Perf event programs are typically placed in the perf_event
ELF header.
Context
C Structure
struct bpf_perf_event_data {
bpf_user_pt_regs_t regs;
__u64 sample_period;
__u64 addr;
};
regs
This field contains the CPU registers at the time of the event. The type of the field is different for each architecture since each architecture has different registers. The helpers in tools/lib/bpf/bpf_tracing.h
can be used to access the registers in a portable way.
sample_period
This field contains the amount of times this perf even has been triggered.
addr
Docs could be improved
This part of the docs is incomplete, contributions are very welcome
Attachment
here are three methods of attaching perf event programs, from oldest and least recommended to newest and most recommended, however, all methods have this first part in common.
Next step is to open a new perf event using the perf_event_open
syscall:
struct perf_event_attr attr = {
.sample_freq = SAMPLE_FREQ,
.freq = 1,
.type = PERF_TYPE_HARDWARE,
.config = PERF_COUNT_HW_CPU_CYCLES,
};
syscall(SYS_perf_event_open,
&attr, /* struct perf_event_attr * */
-1, /* pid_t pid */
0 /* int cpu */
-1, /* int group_fd */
PERF_FLAG_FD_CLOEXEC /* unsigned long flags */
);
This syscall will return a file descriptor on success. Perf event programs can be attached to any event, as long as it is of type PERF_TYPE_HARDWARE
or PERF_TYPE_SOFTWARE
.
ioctl method
This is the oldest and least recommended method. After we have the perf event file descriptor we execute two ioctl
syscalls to attach our BPF program to the trace event and to enable the trace.

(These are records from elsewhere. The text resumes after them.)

(** X24.  Showing the 'interfaces' form of the options flow changes
    [self._options].  The step copies the options shallowly, so the list
    under 'interfaces' is the list of [self._options] itself; the interfaces
    that [_async_get_network_interfaces] found and that were not tracked are
    appended to it, each once and after the tracked ones.  The form offers
    the tracked and the found interfaces and preselects the tracked ones. *)
Theorem options_interfaces_form_extends_options
    (tracked interfaces : list string) self :
  let s := OptionsFlowHandler.store self in
  ¬ not_selected (heap s !!! OptionsFlowHandler._selection self) "interfaces" →
  dict_get (heap s !!! _options s) CONF_ENABLE_MONITOR DEFAULT_ENABLE_MONITOR
  = VBool true →
  (heap s !!! _options s : pydict) !! "interfaces" = Some (VList tracked) →
  (_async_get_network_interfaces ARBridge (_configs s) (Some (_options s)) s).1
  = Ok interfaces →
  ∃ self' found,
    OptionsFlowHandler.call_step ARBridge OptionsFlowHandler.step_interfaces
      None None self
    = (Ok (OptionsFlowHandler.Return
             (OptionsFlowHandler.async_show_form "interfaces"
                (interfaces_schema tracked
                   (list_to_set tracked ∪ list_to_set interfaces)) None)), self')
    ∧ heap (OptionsFlowHandler.store self') !! _options s
      = Some (<[ "interfaces" := VList (tracked ++ found) ]> (heap s !!! _options s))
    ∧ NoDup found
    ∧ (∀ i, i ∈ found ↔ i ∈ interfaces ∧ i ∉ tracked).
Proof.
  intros s Hchosen Hmonitor Htracked Hfound.
  destruct (tracked_or_found_app interfaces tracked) as (found & Happ & Hnd & Hin).
  pose proof (_async_get_network_interfaces_heap (_configs s) (Some (_options s)) s)
    as Hheap.
  pose proof (_async_get_network_interfaces_same_self ARBridge (_configs s)
                (Some (_options s)) s) as (_ & Hopt1 & _).
  destruct (_async_get_network_interfaces ARBridge (_configs s) (Some (_options s)) s)
    as [r s1] eqn:Hrun.
  cbn [fst snd] in *. subst r.
  eexists _, found.
  cbn [OptionsFlowHandler.call_step]. unfold OptionsFlowHandler.async_step_interfaces.
  unfold bind at 1. rewrite (options_selected_true _ _ Hchosen). cbn [negb given].
  destruct self as [s0 entry sel host dflt]. subst s. handler_simpl.
  handler_exec. rewrite Hmonitor. cbn [truthy]. unfold ret at 1. cbv beta iota.
  handler_simpl. unfold getitem at 1. rewrite Htracked. cbv beta iota.
  handler_simpl. rewrite Hrun. cbv beta iota. handler_simpl.
  unfold _create_form_interfaces, getitem, iterate.
  rewrite (lookup_insert_eq (M:=gmap string)). exec. handler_simpl.
  rewrite Happ, Hheap. split.
  - do 4 f_equal. unfold interfaces_schema. do 3 f_equal.
    apply set_eq. intros i.
    rewrite elem_of_union, !elem_of_list_to_set, elem_of_app, Hin.
    destruct (decide (i ∈ tracked)); tauto.
  - handler_simpl. split_and!; [apply lookup_insert_eq|done|done].
Qed.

ioctl(perf_event_fd, PERF_EVENT_IOC_SET_BPF, bpf_prog_fd);
to attach.
ioctl(perf_event_fd, PERF_EVENT_IOC_ENABLE, 0);
to enable.
The perf event program can be temporarily disabled with the PERF_EVENT_IOC_DISABLE
ioctl option. Otherwise the perf event program stays attached until the perf_event goes away due to the closing of the perf_event FD or the program exiting. The perf event holds a reference to the BPF program so it will stay loaded until no more perf event program reference it.
perf_event_open
PMU
Docs could be improved
This part of the docs is incomplete, contributions are very welcome
BPF link
This is the newest and most recommended method of attaching perf event programs.
After we have gotten the perf event file descriptor we attach the program by making a bpf link via the link create syscall command.
We call the syscall command with the BPF_PERF_EVENT
attach_type
, target_fd
set to the perf event file descriptor, prog_fd
to the file descriptor of the tracepoint program, and optionally a cookie
Examples
profiling example
/* Copyright (c) 2016 Facebook
*
* This program is free software; you can redistribute it and/or
* modify it under the terms of version 2 of the GNU General Public
* License as published by the Free Software Foundation.
*/
#include <linux/ptrace.h>
#include <uapi/linux/bpf.h>
#include <uapi/linux/bpf_perf_event.h>
#include <uapi/linux/perf_event.h>
#include <bpf/bpf_helpers.h>
#include <bpf/bpf_tracing.h>
struct key_t {
char comm[TASK_COMM_LEN];
u32 kernstack;
u32 userstack;
};
struct {
__uint(type, BPF_MAP_TYPE_HASH);
__type(key, struct key_t);
__type(value, u64);
__uint(max_entries, 10000);
} counts SEC(".maps");
struct {
__uint(type, BPF_MAP_TYPE_STACK_TRACE);
__uint(key_size, sizeof(u32));
__uint(value_size, PERF_MAX_STACK_DEPTH * sizeof(u64));
__uint(max_entries, 10000);
} stackmap SEC(".maps");
#define KERN_STACKID_FLAGS (0 | BPF_F_FAST_STACK_CMP)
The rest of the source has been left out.